I feel like my heart is going to explode, in a good way- so filled with blessings and agape love, that's the best way I have to explain it. Maybe I'm more aware of it because of the claims I'm taking, maybe I'm more aware of it because I've started dabbling on the piano again, maybe it's just time for God to start stirring in my soul... I think this time I'm ready for it.

01 July 2009

Wednesday Wonders

I can't believe it's already Wednesday!

There are a lot of topics running around in my head, actually I envision them as more "flying" like the keys in the first Harry Potter movie. Thanks to my friends for the blog topic suggestions: Tattoos, food, dance, love... for my wonder today, I'm going to go with the ink.

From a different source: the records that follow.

(** ** Bits of the leaves of cpuid and of the registers *)

Definition feature_bits_c_pcid : Z := 17.
Definition feature_bits_c_smx : Z := 6.
Definition feature_bits_c_x2apic : Z := 21.
Definition feature_bits_c_xsave : Z := 26.
Definition feature_bits_c_vmx : Z := 5.
Definition feature_bits_d_mce : Z := 7.
Definition feature_bits_d_mca : Z := 14.
Definition feature_bits_d_acpi : Z := 22.
Definition ptm_a_dts : Z := 0.
Definition extended_features0_b_fsgsbase : Z := 0.
Definition extended_features0_b_sgx : Z := 2.
Definition extended_features0_b_smep : Z := 7.
Definition extended_features0_b_mpx : Z := 14.
Definition extended_features0_b_smap : Z := 20.
Definition extended_features0_c_umip : Z := 2.
Definition extended_features0_c_pku : Z := 3.
Definition extended_features0_c_waitpkg : Z := 5.
Definition extended_features0_c_cet : Z := 7.
Definition extended_features0_c_la57 : Z := 16.
Definition extended_features0_c_rdpid : Z := 22.
Definition extended_features0_c_kl : Z := 23.
Definition extended_features0_c_sgx_lc : Z := 30.
Definition extended_features0_d_uintr : Z := 5.
Definition extended_features0_d_srbds_ctrl : Z := 9.
Definition extended_features0_d_rtm_always_abort : Z := 11.
Definition extended_features0_d_ibrs : Z := 26.
Definition extended_features0_d_stibp : Z := 27.
Definition extended_features0_d_l1d_flush : Z := 28.
Definition extended_features0_d_ia32_arch_capabilities : Z := 29.
Definition extended_features0_d_ssbd : Z := 31.
Definition extended_features1_a_lass : Z := 6.
Definition extended_features1_a_fred : Z := 17.
Definition extended_features1_a_lam : Z := 26.
Definition extended_features1_a_cachewarp_mitigation : Z := 30.
Definition extended_features1_d_uintr_timer : Z := 13.
Definition extended_features1_d_user_msr : Z := 15.
Definition extended_features2_d_psfd : Z := 0.
Definition extended_features2_d_ipred_ctrl : Z := 1.
Definition extended_features2_d_rrsba_ctrl : Z := 2.
Definition extended_features2_d_ddpd_u : Z := 3.
Definition extended_features2_d_bhi_ctrl : Z := 4.
Definition extended_sig_d_rdtscp : Z := 27.
Definition ia32_arch_capabilities_ibrs_all : Z := 1.
Definition ia32_arch_capabilities_skip_l1dfl_vmentry : Z := 3.
Definition ia32_arch_capabilities_doitm : Z := 12.
Definition ia32_arch_capabilities_fb_clear : Z := 17.
Definition ia32_arch_capabilities_fb_clear_ctrl : Z := 18.
Definition ia32_arch_capabilities_xapic_disable_status : Z := 21.
Definition ia32_arch_capabilities_gds_ctrl : Z := 25.
Definition ia32_arch_capabilities_mon_umon_mitg_support : Z := 30.
Definition ia32_arch_capabilities_pbopt_supported : Z := 32.
Definition ia32_spec_ctrl_ibrs : Z := 0.
Definition ia32_spec_ctrl_stibp : Z := 1.
Definition ia32_spec_ctrl_ssbd : Z := 2.
Definition ia32_spec_ctrl_ipred_dis_u : Z := 3.
Definition ia32_spec_ctrl_ipred_dis_s : Z := 4.
Definition ia32_spec_ctrl_rrsba_dis_u : Z := 5.
Definition ia32_spec_ctrl_rrsba_dis_s : Z := 6.
Definition ia32_spec_ctrl_psfd : Z := 7.
Definition ia32_spec_ctrl_ddpd_u : Z := 8.
Definition ia32_spec_ctrl_bhi_dis_s : Z := 10.
Definition ia32_mcu_opt_ctrl_gds_mit_locked : Z := 5.
Definition ia32_mcu_opt_ctrl_mon_umon_mit : Z := 7.
Definition ia32_feature_control_locked : Z := 0.
Definition ia32_feature_control_vmx_inside_smx : Z := 1.
Definition ia32_feature_control_vmx_outside_smx : Z := 2.
Definition ia32_feature_control_senter_local_enables : Z := 8.
Definition ia32_feature_control_senter_global_enable : Z := 15.
Definition ia32_vmx_basic_defaults_to_one_clear : Z := 55.
Definition ia32_vmx_ept_vpid_cap_pagewalk_len_4_supported : Z := 6.
Definition ia32_vmx_ept_vpid_cap_pagewalk_len_5_supported : Z := 7.
Definition ia32_vmx_ept_vpid_cap_ept_uc_supported : Z := 8.
Definition ia32_vmx_ept_vpid_cap_ept_wb_supported : Z := 14.
Definition ia32_vmx_ept_vpid_cap_pde_2mb_page_supported : Z := 16.
Definition ia32_vmx_ept_vpid_cap_pdpte_1gb_page_supported : Z := 17.
Definition ia32_vmx_ept_vpid_cap_ept_accessed_dirty_supported : Z := 21.
Definition ia32_vmx_ept_vpid_cap_single_ctx_invvpid_supported : Z := 41.
Definition ia32_mcg_cap_mcp_cmci_present : Z := 10.
Definition ia32_mcg_cap_mcg_lmce_present : Z := 27.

I wonder if/when I will get any tattoos... I want a treble clef on the inside of my left wrist, a bass clef on the inside of my right wrist, St Cecilia's cross between my shoulder blades or on my neck, and a rosary on my ankle that trails down the top of my foot just a bit. I'll post pictures when I get my laptop back, which is at my parents' house. If/when I get one/or more I will probably have Painless Peter do it, since he's the lindy scene's resident tattoo artist.

My only reserve- and I mean ONLY reserve- is that I would have to cover the ink on my wrists while I'm at work. I really want the treble/bass clef, as music is such a HUGE part of my life, but I'm not sure how professional it would look, especially if I apply to get into the management/ leadership program. What's the purpos of getting a tattoo if you have to hide it? Maybe I could compromise, get the treble clef on my left wrist and then get a kick-ass watch to wear, one of those really cool ones with the wider band? Idunno... I'll have to brainstorm a bit more, play around with the idea.

So now the question is which one to get first? My guess is the treble clef. It's in the least painful spot, since the back and the foot have skin-on-bone.

Okay- back to work... going over wages and substantial gainful activity for beneficiaries, and then I'll be taking a teleclaim or two. Fun times!

Thanks for reading, and I'll see you next Wednesday, if not before!